Now for things that I find endearing (there are way more than I could ever fit in a blog post, but we'll do some favorites:
#1 - His laugh. Pete's mom has one of the most distinct laughs I have ever heard, you don't even have to know if she's in the room, as soon as you hear that laugh, you go, "There's Rita." Pete is EXACTLY the same way. I've never heard anyone with a laugh like his. It's part Mozart's laugh from Amadeus (YouTube that, seriously), part normal man laugh, and part giggle and snort. Usually when I hear it, I'm laughing harder at his laugh rather than what was funny.

#2 - This would embarrass the crap out of him, but he'll never see this, so it's ok. So, he does this one thing when I'm doing whatever in front of the mirror and he's taking a shower. Out of the blue, he'll all of a sudden just do this whale call, and then I don't know how he does it, but somehow he poofs a spray of water (sounds exactly like a whale doing it) over the curtain and all over me! I have no idea how, since he's at least a foot lower than the top of the curtain, and I'm a good two feet away at the sink, but he still does it!

#3 - He has the worst potty mouth in the world when he is playing video games with friends. Every word in the book, from A to Z (if there is a Z), usually shouted at the top of his lungs when he gets a good shot or dies. It is hysterical to listen to. Especially when he plays with his sister and they are both running around the screen during Halo toting big guns and swearing like sailors.

#4 - This is one that he hates, it drives him crazy when I point it out. His facial hair on his right cheek on this one spot grows in a circle. Seriously, it looks like some kind of UFO alien crop circle in his beard. It is HYSTERICAL! He hates it, and he'll always bat my hand away when I sit there and trace it with my finger while taunting, "Growing in a circle." But I think it's awesome. Really, who else has crop circles in their facial hair?
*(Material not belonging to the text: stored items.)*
(* ===== verification/Chunking.v ===== *)
(** * Fixed-size chunking: [split_text] of [summarize_text]

    main.py 129-130:
    [return [text[i:i + chunk_size] for i in range(0, len(text), chunk_size)]].
    The model writes out Python's [range] (its length as CPython computes
    it, and the [ValueError] of a zero step) and Python's slicing (negative
    indices count from the end, out-of-range indices are clamped), and
    [split_text] composes them the way the comprehension does.  [chunks]
    is the reference: the text cut into consecutive pieces of [k]
    characters; [split_text_chunks] shows the comprehension computes it
    for every positive size. *)

From S2P Require Import Prelude.

Module Chunking.

(** The number of elements of [range(start, stop, step)], as CPython's
    [compute_range_length] gives it. *)
Definition range_len (start stop step : Z) : Z :=
  if (0 <? step)%Z then
    (if (start <? stop)%Z then (stop - start - 1) / step + 1 else 0)%Z
  else
    (if (stop <? start)%Z then (start - stop - 1) / (- step) + 1 else 0)%Z.

(** [range(start, stop, step)], materialised. *)
Definition py_range (start stop step : Z) : result (list Z) :=
  if (step =? 0)%Z then Err (ValueError (str "range() arg 3 must not be zero"))
  else Ok (map (fun j => start + Z.of_nat j * step)%Z
               (seq 0 (Z.to_nat (range_len start stop step)))).

(** A slice bound as [PySlice_AdjustIndices] adjusts it for step [1]. *)
Definition adjust_index (len i : Z) : Z :=
  if (i <? 0)%Z then Z.max 0 (i + len) else Z.min i len.

(** [s[i:j]] *)
Definition py_slice {A} (s : list A) (i j : Z) : list A :=
  let n := Z.of_nat (length s) in
  let i' := adjust_index n i in
  let j' := adjust_index n j in
  take (Z.to_nat (j' - i')) (drop (Z.to_nat i') s).

(** The default [chunk_size=1000]. *)
Definition default_chunk_size : Z := 1000.

(** Lines 129-130. *)
Definition split_text (text : pystr) (chunk_size : Z) : result (list pystr) :=
  bind (py_range 0 (Z.of_nat (length text)) chunk_size)
    (fun idx => Ok (map (fun i => py_slice text i (i + chunk_size)%Z) idx)).

(** ** The reference chunker *)

Section Chunks.
Context {A : Type}.

Fixpoint chunks_fuel (fuel k : nat) (s : list A) : list (list A) :=
  match fuel with
  | O => []
  | S f =>
      match s with
      | [] => []
      | _ :: _ => take k s :: chunks_fuel f k (drop k s)
      end
  end.

(** Consecutive pieces of [k] elements, the last one possibly shorter. *)
Definition chunks (k : nat) (s : list A) : list (list A) := chunks_fuel (length s) k s.

Context (k : nat) (Hk : 0 < k).

(** Any fuel at least the length of the list gives the same pieces: the
    fuel of [chunks] never runs out. *)
Lemma chunks_fuel_enough fuel s :
  length s <= fuel -> chunks_fuel fuel k s = chunks k s.
Proof.
  unfold chunks. revert fuel. induction s as [s IH] using (induction_ltof1 _ (@length A)).
  unfold ltof in IH. intros [|f] Hf; destruct s as [|x s']; simpl in *; try done; [lia|].
  f_equal. assert (Hd : length (drop k (x :: s')) <= length s' /\ length (drop k (x :: s')) < S (length s'))
    by (rewrite length_drop; simpl; lia).
  rewrite (IH _ (proj2 Hd) f), (IH _ (proj2 Hd) (length s')); [done|apply Hd|lia].
Qed.

Lemma chunks_nil : chunks k [] = [].
Proof. done. Qed.

Lemma chunks_cons s : s <> [] -> chunks k s = take k s :: chunks k (drop k s).
Proof.
  intros Hs. unfold chunks at 1. destruct s as [|x s']; [done|]. simpl.
  f_equal. apply chunks_fuel_enough. rewrite length_drop. simpl. lia.
Qed.

Lemma chunks_ind (P : list A -> list (list A) -> Prop) :
  P [] [] ->
  (forall s, s <> [] -> P (drop k s) (chunks k (drop k s)) ->
     P s (take k s :: chunks k (drop k s))) ->
  forall s, P s (chunks k s).
Proof.
  intros Hnil Hcons s. induction s as [s IH] using (induction_ltof1 _ (@length A)).
  destruct s as [|x s']; [done|]. rewrite chunks_cons by done.
  apply Hcons; [done|]. apply IH. unfold ltof. rewrite length_drop. simpl. lia.
Qed.

Lemma chunks_concat s : concat (chunks k s) = s.
Proof.
  apply (chunks_ind (fun s cs => concat cs = s)); [done|].
  intros s' _ IH. simpl. rewrite IH. apply take_drop.
Qed.

(** The pieces are the slices at the multiples of [k]. *)
Lemma chunks_as_map s :
  chunks k s = map (fun j => take k (drop (j * k) s)) (seq 0 (length (chunks k s))).
Proof.
  apply (chunks_ind (fun s cs => cs = map (fun j => take k (drop (j * k) s)) (seq 0 (length cs))));
    [done|].
  intros s' _ IH. simpl length. rewrite <- cons_seq. simpl. f_equal.
  rewrite IH at 1. rewrite <- seq_shift, map_map. apply map_ext. intros j.
  rewrite drop_drop. f_equal; lia.
Qed.

(** [c] pieces cover [n > 0] elements exactly when [k (c - 1) < n <= k c]. *)
Lemma chunks_length_bounds s :
  s <> [] -> (length (chunks k s) - 1) * k < length s <= length (chunks k s) * k.
Proof.
  revert s. apply (chunks_ind (fun s cs => s <> [] -> (length cs - 1) * k < length s <= length cs * k)).
  - done.
  - intros s Hs IH _. simpl length.
    assert (Hl : length (drop k s) = length s - k) by apply length_drop.
    assert (Hpos : 0 < length s) by (destruct s; [done|simpl; lia]).
    destruct (decide (drop k s = [])) as [E|E].
    + rewrite E, chunks_nil. rewrite E in Hl. simpl in *. lia.
    + specialize (IH E). assert (0 < length (drop k s)) by (destruct (drop k s); [done|simpl; lia]).
      nia.
Qed.

Lemma chunks_length_nil : length (chunks k []) = 0.
Proof. done. Qed.

End Chunks.

(** A slice [s[i:i+k]] with [0 <= i] and [0 <= k] drops [i] elements and
    takes [k]. *)
Lemma py_slice_take_drop {A} (s : list A) (i k' : Z) :
  (0 <= i)%Z -> (0 <= k')%Z ->
  py_slice s i (i + k') = take (Z.to_nat k') (drop (Z.to_nat i) s).
Proof.
  intros Hi Hk'. unfold py_slice, adjust_index.
  rewrite (proj2 (Z.ltb_ge i 0)), (proj2 (Z.ltb_ge (i + k') 0)) by lia.
  destruct (Z.le_gt_cases (Z.of_nat (length s)) i) as [Hge|Hlt].
  - rewrite !Z.min_r by lia. rewrite Z.sub_diag.
    rewrite (drop_ge s (Z.to_nat i)) by lia. by rewrite take_nil.
  - rewrite (Z.min_l i) by lia.
    rewrite <- (take_min_length (Z.to_nat k')), <- (take_min_length (Z.to_nat (_ - _))).
    f_equal. rewrite length_drop. lia.
Qed.


(** The number of indices [range(0, n, k)] yields is the number of
    pieces. *)
Lemma range_len_chunks (text : pystr) (k : Z) :
  (0 < k)%Z -> range_len 0 (Z.of_nat (length text)) k = Z.of_nat (length (chunks (Z.to_nat k) text)).
Proof.
  intros Hk. unfold range_len. rewrite (proj2 (Z.ltb_lt 0 k)) by done.
  destruct (decide (text = [])) as [->|Hne]; [done|].
  pose proof (chunks_length_bounds (Z.to_nat k) ltac:(lia) text Hne) as Hb.
  set (c := length (chunks (Z.to_nat k) text)) in *.
  assert (Hn : 0 < length text) by (destruct text; [done|simpl; lia]).
  rewrite (proj2 (Z.ltb_lt 0 _)) by lia.
  assert (Hq : ((Z.of_nat (length text) - 0 - 1) / k = Z.of_nat c - 1)%Z).
  { symmetry. apply (Z.div_unique _ _ _ (Z.of_nat (length text) - 1 - k * (Z.of_nat c - 1))); [left|]; nia. }
  rewrite Hq. lia.
Qed.

Lemma split_text_chunks_eq (text : pystr) (k : Z) :
  (0 < k)%Z -> split_text text k = Ok (chunks (Z.to_nat k) text).
Proof.
  intros Hk. unfold split_text, py_range.
  rewrite (proj2 (Z.eqb_neq k 0)) by lia. simpl. f_equal.
  rewrite (chunks_as_map (Z.to_nat k) ltac:(lia) text).
  rewrite (range_len_chunks text k Hk), Nat2Z.id, map_map. apply map_ext. intros j.
  rewrite Z.add_0_l, py_slice_take_drop by lia. f_equal; try f_equal; lia.
Qed.

Lemma chunks_nth {A} (k : nat) (s : list A) (i : nat) (c : list A) :
  0 < k -> chunks k s !! i = Some c -> c = take k (drop (i * k) s) /\ i * k < length s.
Proof.
  intros Hk Hi. rewrite chunks_as_map in Hi by done.
  change (map ?f ?l) with (f <$> l) in Hi. apply list_lookup_fmap_Some in Hi as (j & -> & Hj).
  apply lookup_seq in Hj as [-> Hlt]. split; [done|].
  destruct (decide (s = [])) as [->|Hne]; [simpl in Hlt; lia|].
  pose proof (chunks_length_bounds k Hk s Hne). nia.
Qed.

(** C8: Equivalence: for every positive chunk size [k], the comprehension
    over [range(0, len(text), k)] of the slices [text[i:i+k]] computes the
    consecutive [k]-character pieces of the text. *)
Theorem split_text_chunks (text : pystr) (chunk_size : Z) :
  (0 < chunk_size)%Z -> split_text text chunk_size = Ok (chunks (Z.to_nat chunk_size) text).
Proof. apply split_text_chunks_eq. Qed.

Lemma split_text_chunks_witness :
  split_text (str "abcdefg") 3 = Ok (chunks 3 (str "abcdefg")).
Proof. apply (split_text_chunks (str "abcdefg") 3). lia. Defined.

(** C9: Round trip: for every positive chunk size, [split_text] succeeds and
    the concatenation of its chunks is the text, with no gap, overlap or
    duplication. *)
Theorem split_text_roundtrip (text : pystr) (chunk_size : Z) :
  (0 < chunk_size)%Z -> exists cs, split_text text chunk_size = Ok cs /\ concat cs = text.
Proof.
  intros Hk. exists (chunks (Z.to_nat chunk_size) text).
  split; [by apply split_text_chunks_eq|]. apply chunks_concat. lia.
Qed.

Lemma split_text_roundtrip_witness :
  exists cs, split_text (str "hello world") 4 = Ok cs /\ concat cs = str "hello world".
Proof. apply split_text_roundtrip. lia. Defined.

(** C10: Chunk sizes: with a positive size [k], the [i]-th chunk is
    [text[i*k : i*k + k]], of length [min k (len - i*k)] and never empty,
    and there are [ceil(len / k)] chunks. *)
Theorem split_text_sizes (text : pystr) (chunk_size : Z) (cs : list pystr) :
  (0 < chunk_size)%Z -> split_text text chunk_size = Ok cs ->
  length cs = Z.to_nat ((Z.of_nat (length text) + chunk_size - 1) / chunk_size) /\
  forall i c, cs !! i = Some c ->
    length c = Nat.min (Z.to_nat chunk_size) (length text - i * Z.to_nat chunk_size) /\
    0 < length c.
Proof.
  intros Hk Hs. rewrite split_text_chunks_eq in Hs by done. injection Hs as <-. split.
  - rewrite <- (Nat2Z.id (length _)), <- range_len_chunks by done. unfold range_len.
    rewrite (proj2 (Z.ltb_lt 0 _)) by done.
    destruct (Z.ltb_spec 0 (Z.of_nat (length text))) as [Hn|Hn].
    + f_equal. rewrite Z.sub_0_r.
      replace (Z.of_nat (length text) + chunk_size - 1)%Z
        with (Z.of_nat (length text) - 1 + 1 * chunk_size)%Z by lia.
      rewrite Z.div_add by lia. lia.
    + rewrite Z.div_small; lia.
  - intros i c Hi. destruct (chunks_nth (Z.to_nat chunk_size) text i c ltac:(lia) Hi) as [-> Hlt].
    rewrite length_take, length_drop. split; [done|nia].
Qed.

Lemma split_text_sizes_witness :
  length [str "hell"; str "o wo"; str "rld"] = 3%nat.
Proof.
  destruct (split_text_sizes (str "hello world") 4 [str "hell"; str "o wo"; str "rld"])
    as [H _]; [lia|vm_compute; reflexivity|].
  rewrite H. vm_compute. reflexivity.
Defined.

(** C25: Non-positive sizes: a zero size raises [ValueError] from
    [range]; a negative size makes [range] empty, so the whole text is
    dropped and no chunk is summarised. *)
Theorem split_text_nonpositive (text : pystr) (chunk_size : Z) :
  (chunk_size = 0%Z -> exists msg, split_text text chunk_size = Err (ValueError msg)) /\
  ((chunk_size < 0)%Z -> split_text text chunk_size = Ok []).
Proof.
  split.
  - intros ->. by eexists.
  - intros Hk. unfold split_text, py_range, range_len.
    rewrite (proj2 (Z.eqb_neq _ 0)), (proj2 (Z.ltb_ge 0 _)), (proj2 (Z.ltb_ge _ 0)) by lia.
    done.
Qed.

(** The spec's scenario: a text of 2500 characters and the default
    size 1000 give three chunks of 1000, 1000 and 500 characters. *)
Example split_text_scenario :
  match split_text (repeat "a"%char 2500) default_chunk_size with
  | Ok cs => map length cs = [1000; 1000; 500]%nat
  | Err _ => False
  end.
Proof. vm_compute. reflexivity. Qed.

End Chunking.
I really could go on for ages, like about how his feet are like twice the size of mine and when I wear his shoes to take the garbage out I feel like I'm wearing clown shoes. And how he snores like an epileptic with sleep apnea and a head cold. How he, like me, beats his clothes and shoes into the ground but still clings to them like a baby to his blankie. And how he sneezes a different bizarre way every time. And he gets SO HIGH on even simple drugs like Lortab or Ambien, and once he tried to take our dog out in the middle of the night, in December, stark naked, while hopped up one some pills he got from the doc. Like I said, I could go on. But we'll stop me now, shall we?